Try it: Each line below should be copied exactly as it stands.

(Stored data)

(** A block of three spans of which only the first is set in 14 points. *)
Definition span_of (text : string) (size : float) : Span :=
  mkSpan (Some text) (Some "Times-Bold") (Some size) (Some 20) (Some 0)
         (Some (72%float, 90.5%float, 200%float, 110%float)).

Definition three_span_block : Block :=
  mkBlock (Some [mkLine (Some [span_of "Chapter 1 " 14%float;
                               span_of " Introduction" 12%float]);
                 mkLine (Some [span_of "  to the notation " 12%float])]).

Definition greedy_14pt : ToCFilter :=
  mkToCFilter 1 true None (Some 14%float).

Lemma greedy_title_is_block_text_witness :
  In (mkHeading 1 "Chapter 1 Introduction to the notation" 1 None)
     (preorder (hierarchy_builder false [greedy_14pt]
                  [mkPageMeta (Some [three_span_block])])).
Proof.
  apply (greedy_title_is_block_text false [greedy_14pt]
           [mkPageMeta (Some [three_span_block])] 0
           (mkPageMeta (Some [three_span_block])) three_span_block
           (span_of "Chapter 1 " 14%float) greedy_14pt).
  - reflexivity.
  - cbn. left. reflexivity.
  - unfold span_in_block. cbn. eexists.
    split; [left; reflexivity | cbn; left; reflexivity].
  - reflexivity.
  - reflexivity.
Defined.

(** The whole block gives one heading, that of its only matching span; a
    filter that is not greedy keeps the span's own text. *)
Example greedy_block_headings :
  block_headings false [greedy_14pt] 3 three_span_block
  = [mkHeading 1 "Chapter 1 Introduction to the notation" 3 None].
Proof. reflexivity. Qed.

Example plain_block_headings :
  block_headings true [mkToCFilter 1 false None (Some 14%float)] 3
                 three_span_block
  = [mkHeading 1 "Chapter 1 " 3 (Some 90.5%float)].
Proof. reflexivity. Qed.

End BuilderFacts.

(* ================================================================== *)
(** * Facts about texts *)
(* ================================================================== *)

Module StrFacts.

Import ToC.

Lemma append_nil_r (s : string) : s ++ EmptyString = s.
Proof. induction s as [|c s IH]; cbn; [| rewrite IH]; reflexivity. Qed.

Lemma append_assoc (a b c : string) : (a ++ b) ++ c = a ++ b ++ c.
Proof. induction a as [|x a IH]; cbn; [| rewrite IH]; reflexivity. Qed.

Lemma contains_char_app (c : ascii) (a b : string) :
  contains_char c (a ++ b) = contains_char c a || contains_char c b.
Proof.
  induction a as [|x a IH]; cbn; [reflexivity |].
  rewrite IH, orb_assoc. reflexivity.
Qed.

(** *** Stripping *)

Lemma length_lstrip (s : string) :
  (String.length (lstrip s) <= String.length s)%nat.
Proof.
  induction s as [|c s IH]; cbn; [lia |].
  destruct (isspace c); cbn; lia.
Qed.

Lemma length_rstrip (s : string) :
  (String.length (rstrip s) <= String.length s)%nat.
Proof.
  induction s as [|c s IH]; cbn; [lia |].
  destruct (rstrip s); [destruct (isspace c) |]; cbn in *; lia.
Qed.

(** A text that [strip] leaves as it is does not start with a blank. *)
Lemma strip_fixed_head (c : ascii) (s : string) :
  strip (String c s) = String c s -> isspace c = false.
Proof.
  intros H. destruct (isspace c) eqn:E; [| reflexivity].
  apply (f_equal String.length) in H. unfold strip in H. cbn in H.
  rewrite E in H.
  pose proof (length_rstrip (lstrip s)). pose proof (length_lstrip s). lia.
Qed.

(** A text with a character that is not a blank does not strip to nothing. *)
Lemma strip_truthy (c : ascii) (s : string) :
  contains_char c s = true -> isspace c = false -> truthy (strip s) = true.
Proof.
  intros Hc Hsp. unfold strip. induction s as [|a s IH]; [discriminate |].
  cbn in Hc. cbn [lstrip]. destruct (isspace a) eqn:Ea.
  - apply IH. destruct (Ascii.eqb_spec a c) as [->|_]; [congruence |].
    exact Hc.
  - cbn. destruct (rstrip s); [rewrite Ea |]; reflexivity.
Qed.

(** *** Lines *)

Lemma split_char_line (c : ascii) (l rest : string) :
  contains_char c l = false ->
  split_char c (l ++ String c rest) = l :: split_char c rest.
Proof.
  induction l as [|a l IH]; cbn.
  - intros _. rewrite Ascii.eqb_refl. reflexivity.
  - intros H. apply orb_false_iff in H. destruct H as [Hac Hl].
    rewrite Hac, (IH Hl). reflexivity.
Qed.

(** *** The last separator *)

Lemma rpartition_absent (sep s : string) :
  contains sep s = false -> rpartition sep s = None.
Proof.
  induction s as [|c s IH]; [reflexivity |].
  cbn [contains rpartition]. intros H.
  apply orb_false_iff in H. destruct H as [Hp Hs].
  rewrite (IH Hs), Hp. reflexivity.
Qed.

Lemma rpartition_app (sep t u a b : string) :
  rpartition sep u = Some (a, b) ->
  rpartition sep (t ++ u) = Some (t ++ a, b).
Proof.
  intros H. induction t as [|c t IH]; cbn; [exact H |].
  rewrite IH. reflexivity.
Qed.

Lemma prefix_cons (a b : ascii) (s1 s2 : string) :
  String.prefix (String a s1) (String b s2)
  = if ascii_dec a b then String.prefix s1 s2 else false.
Proof. reflexivity. Qed.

Answer box:
(** A block of three spans of which only the first is set in 14 points. *)
Definition span_of (text : string) (size : float) : Span :=
  mkSpan (Some text) (Some "Times-Bold") (Some size) (Some 20) (Some 0)
         (Some (72%float, 90.5%float, 200%float, 110%float)).

Definition three_span_block : Block :=
  mkBlock (Some [mkLine (Some [span_of "Chapter 1 " 14%float;
                               span_of " Introduction" 12%float]);
                 mkLine (Some [span_of "  to the notation " 12%float])]).

Definition greedy_14pt : ToCFilter :=
  mkToCFilter 1 true None (Some 14%float).

Lemma greedy_title_is_block_text_witness :
  In (mkHeading 1 "Chapter 1 Introduction to the notation" 1 None)
     (preorder (hierarchy_builder false [greedy_14pt]
                  [mkPageMeta (Some [three_span_block])])).
Proof.
  apply (greedy_title_is_block_text false [greedy_14pt]
           [mkPageMeta (Some [three_span_block])] 0
           (mkPageMeta (Some [three_span_block])) three_span_block
           (span_of "Chapter 1 " 14%float) greedy_14pt).
  - reflexivity.
  - cbn. left. reflexivity.
  - unfold span_in_block. cbn. eexists.
    split; [left; reflexivity | cbn; left; reflexivity].
  - reflexivity.
  - reflexivity.
Defined.

(** The whole block gives one heading, that of its only matching span; a
    filter that is not greedy keeps the span's own text. *)
Example greedy_block_headings :
  block_headings false [greedy_14pt] 3 three_span_block
  = [mkHeading 1 "Chapter 1 Introduction to the notation" 3 None].
Proof. reflexivity. Qed.

Example plain_block_headings :
  block_headings true [mkToCFilter 1 false None (Some 14%float)] 3
                 three_span_block
  = [mkHeading 1 "Chapter 1 " 3 (Some 90.5%float)].
Proof. reflexivity. Qed.

End BuilderFacts.

(* ================================================================== *)
(** * Facts about texts *)
(* ================================================================== *)

Module StrFacts.

Import ToC.

Lemma append_nil_r (s : string) : s ++ EmptyString = s.
Proof. induction s as [|c s IH]; cbn; [| rewrite IH]; reflexivity. Qed.

Lemma append_assoc (a b c : string) : (a ++ b) ++ c = a ++ b ++ c.
Proof. induction a as [|x a IH]; cbn; [| rewrite IH]; reflexivity. Qed.

Lemma contains_char_app (c : ascii) (a b : string) :
  contains_char c (a ++ b) = contains_char c a || contains_char c b.
Proof.
  induction a as [|x a IH]; cbn; [reflexivity |].
  rewrite IH, orb_assoc. reflexivity.
Qed.

(** *** Stripping *)

Lemma length_lstrip (s : string) :
  (String.length (lstrip s) <= String.length s)%nat.
Proof.
  induction s as [|c s IH]; cbn; [lia |].
  destruct (isspace c); cbn; lia.
Qed.

Lemma length_rstrip (s : string) :
  (String.length (rstrip s) <= String.length s)%nat.
Proof.
  induction s as [|c s IH]; cbn; [lia |].
  destruct (rstrip s); [destruct (isspace c) |]; cbn in *; lia.
Qed.

(** A text that [strip] leaves as it is does not start with a blank. *)
Lemma strip_fixed_head (c : ascii) (s : string) :
  strip (String c s) = String c s -> isspace c = false.
Proof.
  intros H. destruct (isspace c) eqn:E; [| reflexivity].
  apply (f_equal String.length) in H. unfold strip in H. cbn in H.
  rewrite E in H.
  pose proof (length_rstrip (lstrip s)). pose proof (length_lstrip s). lia.
Qed.

(** A text with a character that is not a blank does not strip to nothing. *)
Lemma strip_truthy (c : ascii) (s : string) :
  contains_char c s = true -> isspace c = false -> truthy (strip s) = true.
Proof.
  intros Hc Hsp. unfold strip. induction s as [|a s IH]; [discriminate |].
  cbn in Hc. cbn [lstrip]. destruct (isspace a) eqn:Ea.
  - apply IH. destruct (Ascii.eqb_spec a c) as [->|_]; [congruence |].
    exact Hc.
  - cbn. destruct (rstrip s); [rewrite Ea |]; reflexivity.
Qed.

(** *** Lines *)

Lemma split_char_line (c : ascii) (l rest : string) :
  contains_char c l = false ->
  split_char c (l ++ String c rest) = l :: split_char c rest.
Proof.
  induction l as [|a l IH]; cbn.
  - intros _. rewrite Ascii.eqb_refl. reflexivity.
  - intros H. apply orb_false_iff in H. destruct H as [Hac Hl].
    rewrite Hac, (IH Hl). reflexivity.
Qed.

(** *** The last separator *)

Lemma rpartition_absent (sep s : string) :
  contains sep s = false -> rpartition sep s = None.
Proof.
  induction s as [|c s IH]; [reflexivity |].
  cbn [contains rpartition]. intros H.
  apply orb_false_iff in H. destruct H as [Hp Hs].
  rewrite (IH Hs), Hp. reflexivity.
Qed.

Lemma rpartition_app (sep t u a b : string) :
  rpartition sep u = Some (a, b) ->
  rpartition sep (t ++ u) = Some (t ++ a, b).
Proof.
  intros H. induction t as [|c t IH]; cbn; [exact H |].
  rewrite IH. reflexivity.
Qed.

Lemma prefix_cons (a b : ascii) (s1 s2 : string) :
  String.prefix (String a s1) (String b s2)
  = if ascii_dec a b then String.prefix s1 s2 else false.
Proof. reflexivity. Qed.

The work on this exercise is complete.